Your task: Report every line below that carries the word "Hlast".

(Dataset excerpts)
----
(* ===== verification/Path.v ===== *)
(** * Configured local paths ([crates/domain/src/path.rs])

    The parser that turns operator text into a [LocalAbsolutePath] on either
    platform, and the one operation that extends such a path. *)

From stdpp Require Import strings.
From S2P Require Import Prelude RustStr.
#[local] Open Scope Z_scope.
#[local] Open Scope rust_scope.

Inductive LocalPathError :=
  | PathEmpty
  | NotAbsolute (got : str)
  | RootPath (got : str)
  | Traversal (got : str)
  | Unc (got : str)
  | DeviceNamespace (got : str)
  | UnrepresentableCharacter (component : str) (found : char)
  | TrailingDotOrSpace (component : str)
  | ReservedName (component : str)
  | NotASingleComponent (got : str).
#[global] Instance LocalPathError_eq_dec : EqDecision LocalPathError.
Proof. solve_decision. Defined.

Inductive PathPlatform := PWindows | PUnix.
#[global] Instance PathPlatform_eq_dec : EqDecision PathPlatform.
Proof. solve_decision. Defined.

Definition separator (p : PathPlatform) : char :=
  match p with PWindows => ch "\" | PUnix => ch "/" end.

Definition is_separator (p : PathPlatform) (c : char) : bool :=
  match p with
  | PWindows => N.eqb c (ch "\") || N.eqb c (ch "/")
  | PUnix => N.eqb c (ch "/")
  end.

Record LocalAbsolutePath := mk_path { text : str; platform : PathPlatform }.
#[global] Instance LocalAbsolutePath_eq_dec : EqDecision LocalAbsolutePath.
Proof. solve_decision. Defined.

Definition NUL : char := 0%N.

(** The double quote is code point 34. *)
Definition WINDOWS_RESERVED_CHARACTERS : list char :=
  [ch "<"; ch ">"; ch ":"; 34%N; ch "|"; ch "?"; ch "*"].

Definition WINDOWS_RESERVED_NAMES : list str :=
  [lit "CON"; lit "PRN"; lit "AUX"; lit "NUL";
   lit "COM1"; lit "COM2"; lit "COM3"; lit "COM4"; lit "COM5"; lit "COM6"; lit "COM7";
   lit "COM8"; lit "COM9";
   lit "LPT1"; lit "LPT2"; lit "LPT3"; lit "LPT4"; lit "LPT5"; lit "LPT6"; lit "LPT7";
   lit "LPT8"; lit "LPT9"].

Definition validate_component (component : str) (p : PathPlatform) : result () LocalPathError :=
  match find_char (N.eqb NUL) component with
  | Some found => Err (UnrepresentableCharacter component found)
  | None =>
      if bool_decide (p = PUnix) then Ok tt
      else match find_char (λ c, bool_decide (c ∈ WINDOWS_RESERVED_CHARACTERS) || is_control c)
                   component with
      | Some found => Err (UnrepresentableCharacter component found)
      | None =>
          if ends_with [ch " "] component || ends_with [ch "."] component
          then Err (TrailingDotOrSpace component)
          else
            let stem := match split_once (ch ".") component with
                        | Some (stem, _) => stem
                        | None => component
                        end in
            let stem := trim_end_matches (N.eqb (ch " ")) stem in
            if existsb (eq_ignore_ascii_case stem) WINDOWS_RESERVED_NAMES
            then Err (ReservedName component)
            else Ok tt
      end
  end.

(** The loop over [rest.split(..)]. *)
Fixpoint normalise_pieces (raw : str) (p : PathPlatform) (pieces : list str)
    : result (list str) LocalPathError :=
  match pieces with
  | [] => Ok []
  | c :: pieces =>
      if bool_decide (c = [] ∨ c = lit ".") then normalise_pieces raw p pieces
      else if bool_decide (c = lit "..") then Err (Traversal raw)
      else
        let? _ := validate_component c p in
        let? cs := normalise_pieces raw p pieces in
        Ok (c :: cs)
  end.

Definition normalise_components (raw rest : str) (p : PathPlatform)
    : result (list str) LocalPathError :=
  normalise_pieces raw p (split_on (is_separator p) rest).

Definition unix_prefix (raw : str) : result (str * str) LocalPathError :=
  match strip_prefix [ch "/"] raw with
  | Some rest => Ok ([ch "/"], rest)
  | None => Err (NotAbsolute raw)
  end.

Definition is_some_and {A} (f : A → bool) (o : option A) : bool :=
  match o with Some a => f a | None => false end.

Definition windows_prefix (raw : str) : result (str * str) LocalPathError :=
  let sep := is_separator PWindows in
  let first := raw !! 0%nat in
  let second := raw !! 1%nat in
  if is_some_and sep first && is_some_and sep second then
    let rest := drop 2 raw in
    let marker := rest !! 0%nat in
    let after := rest !! 1%nat in
    if is_some_and (λ c, N.eqb c (ch "?") || N.eqb c (ch ".")) marker && is_some_and sep after
    then Err (DeviceNamespace raw)
    else Err (Unc raw)
  else match first, second with
  | Some drive, Some colon =>
      if is_ascii_alphabetic drive && N.eqb colon (ch ":") then
        match drop 2 raw with
        | c :: rest =>
            if sep c then Ok ([to_ascii_upper drive; ch ":"; ch "\"], rest)
            else Err (NotAbsolute raw)
        | [] => Err (NotAbsolute raw)
        end
      else Err (NotAbsolute raw)
  | _, _ => Err (NotAbsolute raw)
  end.

Definition path_prefix (p : PathPlatform) (raw : str) : result (str * str) LocalPathError :=
  match p with PWindows => windows_prefix raw | PUnix => unix_prefix raw end.

Definition parse_for (raw : str) (p : PathPlatform) : result LocalAbsolutePath LocalPathError :=
  if bool_decide (trim raw = []) then Err PathEmpty
  else if contains_char NUL raw then Err (UnrepresentableCharacter raw NUL)
  else
    let? (prefix, rest) := path_prefix p raw in
    let? components := normalise_components raw rest p in
    if bool_decide (components = []) then Err (RootPath raw)
    else Ok (mk_path (prefix ++ join [separator p] components) p).

Definition join_child (self : LocalAbsolutePath) (name : str)
    : result LocalAbsolutePath LocalPathError :=
  if bool_decide (name = [] ∨ name = lit "." ∨ name = lit "..")
     || existsb (is_separator (platform self)) name
  then Err (NotASingleComponent name)
  else
    let? _ := validate_component name (platform self) in
    Ok (mk_path (text self ++ [separator (platform self)] ++ name) (platform self)).

(** ** What a [LocalAbsolutePath] holds *)

Definition valid_component (p : PathPlatform) (c : str) : Prop :=
  c ≠ [] ∧ c ≠ lit "." ∧ c ≠ lit ".." ∧
  Forall (λ d, is_separator p d = false) c ∧ validate_component c p = Ok tt.

Definition valid_prefix (p : PathPlatform) (s : str) : Prop :=
  match p with
  | PUnix => s = [ch "/"]
  | PWindows => ∃ d, s = [d; ch ":"; ch "\"] ∧ is_ascii_uppercase d = true
  end.

(** The canonical text of a path with the given components. *)
Definition path_of (p : PathPlatform) (prefix : str) (cs : list str) : LocalAbsolutePath :=
  mk_path (prefix ++ join [separator p] cs) p.

Definition valid_path (q : LocalAbsolutePath) : Prop :=
  ∃ prefix cs, valid_prefix (platform q) prefix ∧ cs ≠ [] ∧
    Forall (valid_component (platform q)) cs ∧ q = path_of (platform q) prefix cs.

Lemma separator_is_separator p : is_separator p (separator p) = true.
Proof. by destruct p. Qed.

(** *** Normalisation *)

Lemma normalise_pieces_valid raw p pieces cs :
  Forall (Forall (λ c, is_separator p c = false)) pieces →
  normalise_pieces raw p pieces = Ok cs → Forall (valid_component p) cs.
Proof.
  intros Hp. revert cs. induction Hp as [|c pieces Hc Hp IH]; intros cs; simpl.
  - intros [= <-]. constructor.
  - intros H. cases; breflect; [by apply IH|].
    destruct a. constructor; [|by apply IH]. unfold valid_component. naive_solver.
Qed.

Lemma normalise_pieces_id raw p cs :
  Forall (valid_component p) cs → normalise_pieces raw p cs = Ok cs.
Proof.
  induction 1 as [|c cs (Hne & Hd & Hdd & Hsep & Hv) Hcs IH];
    cbn [normalise_pieces]; [done|].
  rewrite bool_decide_eq_false_2 by (intros [?|?]; congruence).
  rewrite bool_decide_eq_false_2 by done. by rewrite Hv, IH.
Qed.

Lemma normalise_components_join raw p cs :
  cs ≠ [] → Forall (valid_component p) cs →
  normalise_components raw (join [separator p] cs) p = Ok cs.
Proof.
  intros Hne Hcs. unfold normalise_components.
  rewrite split_join; [by apply normalise_pieces_id|apply separator_is_separator|done|].
  eapply Forall_impl; [exact Hcs|]. by intros c (_ & _ & _ & ? & _).
Qed.

Lemma valid_component_no_nul p c : valid_component p c → NUL ∉ c.
Proof.
  intros (_ & _ & _ & _ & Hv). unfold validate_component in Hv.
  destruct (find_char (N.eqb NUL) c) eqn:E; [done|].
  apply find_char_None in E. rewrite Forall_forall in E.
  intros Hin. specialize (E _ Hin). by rewrite N.eqb_refl in E.
Qed.

(** *** Prefixes *)

Lemma path_prefix_valid p raw prefix rest :
  path_prefix p raw = Ok (prefix, rest) → valid_prefix p prefix.
Proof.
  destruct p; unfold path_prefix, windows_prefix, unix_prefix, valid_prefix; intros H; cases;
    [|done].
  breflect. eexists. split; [done|]. revert H3. chars.
Qed.

Lemma path_prefix_id p prefix s :
  valid_prefix p prefix → path_prefix p (prefix ++ s) = Ok (prefix, s).
Proof.
  destruct p; simpl.
  - intros (d & -> & Hd).
    assert (is_separator PWindows d = false) as Hsep by (unfold is_separator; chars).
    assert (is_ascii_alphabetic d = true) as Hal by (unfold is_ascii_alphabetic; by rewrite Hd).
    assert (to_ascii_upper d = d) as Hup by chars.
    unfold windows_prefix. cbn -[is_separator]. by rewrite Hsep, Hal, Hup.
  - intros ->. done.
Qed.

Lemma valid_prefix_head p prefix s :
  valid_prefix p prefix → trim (prefix ++ s) ≠ [].
Proof.
  intros Hp. assert (∃ c r, prefix ++ s = c :: r ∧ is_whitespace c = false) as (c & r & -> & Hc).
  { destruct p; simpl in Hp.
    - destruct Hp as (d & -> & Hd). exists d, (ch ":" :: ch "\" :: s). split; [done|]. chars.
    - subst. by exists (ch "/"), s. }
  intros Ht. unfold trim, trim_start_matches in Ht. simpl in Ht. rewrite Hc in Ht.
  assert (c ∈ trim_end_matches is_whitespace (c :: r)) as Hin.
  { unfold trim_end_matches. rewrite reverse_cons.
    destruct (drop_while_suffix is_whitespace (reverse r ++ [c])) as [q Hq].
    rewrite elem_of_reverse.
    destruct (drop_while is_whitespace (reverse r ++ [c])) as [|x l] eqn:E.
    - exfalso. clear -E Hc. induction (reverse r) as [|y l IH]; simpl in E.
      + by rewrite Hc in E.
      + destruct (is_whitespace y); [by apply IH|done].
    - rewrite <- E. apply last_Some_elem_of.
      assert (last (x :: l) = last (q ++ x :: l)) as Hlast by (by rewrite last_app_cons).
      rewrite E, Hlast, <- Hq. apply last_snoc. }
  rewrite Ht in Hin. by apply not_elem_of_nil in Hin.
Qed.

Lemma valid_path_no_nul p prefix cs :
  valid_prefix p prefix → Forall (valid_component p) cs →
  contains_char NUL (prefix ++ join [separator p] cs) = false.
Proof.
  intros Hp Hcs. unfold contains_char. apply not_true_is_false.
  rewrite existsb_exists. intros (x & Hx & <-%N.eqb_eq).
  apply list_elem_of_In, elem_of_app in Hx as [Hx|Hx].
  - destruct p; simpl in Hp.
    + destruct Hp as (d & -> & Hd). rewrite !elem_of_cons in Hx.
      destruct Hx as [<-|[?|[?|?%not_elem_of_nil]]]; done.
    + subst. apply list_elem_of_singleton in Hx. done.
  - apply join_elem in Hx as [Hx|(w & Hw & Hx)]; [by destruct p|].
    rewrite Forall_forall in Hcs. exact (valid_component_no_nul p w (Hcs w Hw) Hx).
Qed.

(** *** Canonical form *)

Lemma parse_path_of p prefix cs :
  valid_prefix p prefix → cs ≠ [] → Forall (valid_component p) cs →
  parse_for (text (path_of p prefix cs)) p = Ok (path_of p prefix cs).
Proof.
  intros Hp Hne Hcs. unfold parse_for, path_of. simpl.
  rewrite bool_decide_eq_false_2 by (by eapply valid_prefix_head).
  rewrite valid_path_no_nul, path_prefix_id, normalise_components_join by done.
  by rewrite bool_decide_eq_false_2.
Qed.

Lemma parse_for_valid raw p q : parse_for raw p = Ok q → platform q = p ∧ valid_path q.
Proof.
  unfold parse_for. intros H.
  destruct (bool_decide (trim raw = [])); [done|].
  destruct (contains_char NUL raw); [done|].
  destruct (path_prefix p raw) as [[prefix rest]|] eqn:Hpre; [|done].
  destruct (normalise_components raw rest p) as [cs|] eqn:Hcs; [|done].
  case_bool_decide; simplify_eq. split; [done|]. exists prefix, cs.
  simpl. split_and!; [by eapply path_prefix_valid|done| |done].
  eapply normalise_pieces_valid; [apply split_pieces_no_sep | done].
Qed.

Lemma valid_path_parse q : valid_path q → parse_for (text q) (platform q) = Ok q.
Proof.
  intros (prefix & cs & Hp & Hne & Hcs & ->). by apply parse_path_of.
Qed.

Lemma join_child_path_of p prefix cs name q :
  cs ≠ [] → join_child (path_of p prefix cs) name = Ok q →
  q = path_of p prefix (cs ++ [name]) ∧ valid_component p name.
Proof.
  intros Hne. unfold join_child, path_of. simpl. intros H. cases. breflect.
  split.
  - rewrite join_snoc by done. by rewrite <- !app_assoc.
  - destruct a. unfold valid_component. repeat split; try naive_solver.
    rewrite Forall_forall. intros c Hc. apply not_true_is_false. intros Hs.
    assert (existsb (is_separator p) name = true); [|congruence].
    apply existsb_exists. exists c. by rewrite <- list_elem_of_In.
Qed.

(** ** Theorems *)

(** A path that is accepted is stored in canonical form (its text, read again, is the
    same path; it has no empty, [.] or [..] component) and a child joined to it is again
    a canonical path, one component below: the parent's text, a separator and the name,
    which is a single safe component. *)
Theorem local_path_canonical raw p q name r :
  parse_for raw p = Ok q → join_child q name = Ok r →
  (platform q = p ∧ valid_path q ∧ parse_for (text q) p = Ok q) ∧
  (platform r = p ∧ valid_path r ∧ parse_for (text r) p = Ok r) ∧
  text r = text q ++ [separator p] ++ name ∧ valid_component p name.
Proof.
  intros Hq Hr. apply parse_for_valid in Hq as [<- Hq].
  pose proof (valid_path_parse _ Hq) as Hqp.
  assert (text r = text q ++ [separator (platform q)] ++ name ∧ platform r = platform q) as [Ht Hp].
  { unfold join_child in Hr. cases. done. }
  pose proof Hq as (prefix & cs & Hpre & Hne & Hcs & E).
  rewrite E in Hr. apply join_child_path_of in Hr as [Hr Hn]; [|done].
  assert (valid_path r) as Hv.
  { exists prefix, (cs ++ [name]). rewrite Hp. split_and!; try done.
    - by destruct cs.
    - apply Forall_app. split; [done|by apply Forall_singleton]. }
  pose proof (valid_path_parse _ Hv) as Hrp. rewrite Hp in Hrp. by split_and!.
Qed.

Definition example_root : str := lit "c:/Runner//work/./x".
Lemma local_path_canonical_witness :
  ∃ q r, parse_for example_root PWindows = Ok q ∧ join_child q (lit "s1") = Ok r ∧
    text r = lit "C:\Runner\work\x\s1" ∧ valid_path r.
Proof.
  destruct (parse_for example_root PWindows) as [q|] eqn:Hq; [|vm_compute in Hq; discriminate].
  destruct (join_child q (lit "s1")) as [r|] eqn:Hr;
    [|vm_compute in Hq; injection Hq as <-; vm_compute in Hr; discriminate].
  exists q, r. split; [reflexivity|]. split; [exact Hr|].
  pose proof (local_path_canonical _ _ _ _ _ Hq Hr) as (_ & (_ & Hv & _) & _ & _).
  split; [|exact Hv].
  vm_compute in Hq. injection Hq as <-. vm_compute in Hr. injection Hr as <-.
  vm_compute. reflexivity.
Defined.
----
Task response:
      assert (last (x :: l) = last (q ++ x :: l)) as Hlast by (by rewrite last_app_cons).
      rewrite E, Hlast, <- Hq. apply last_snoc. }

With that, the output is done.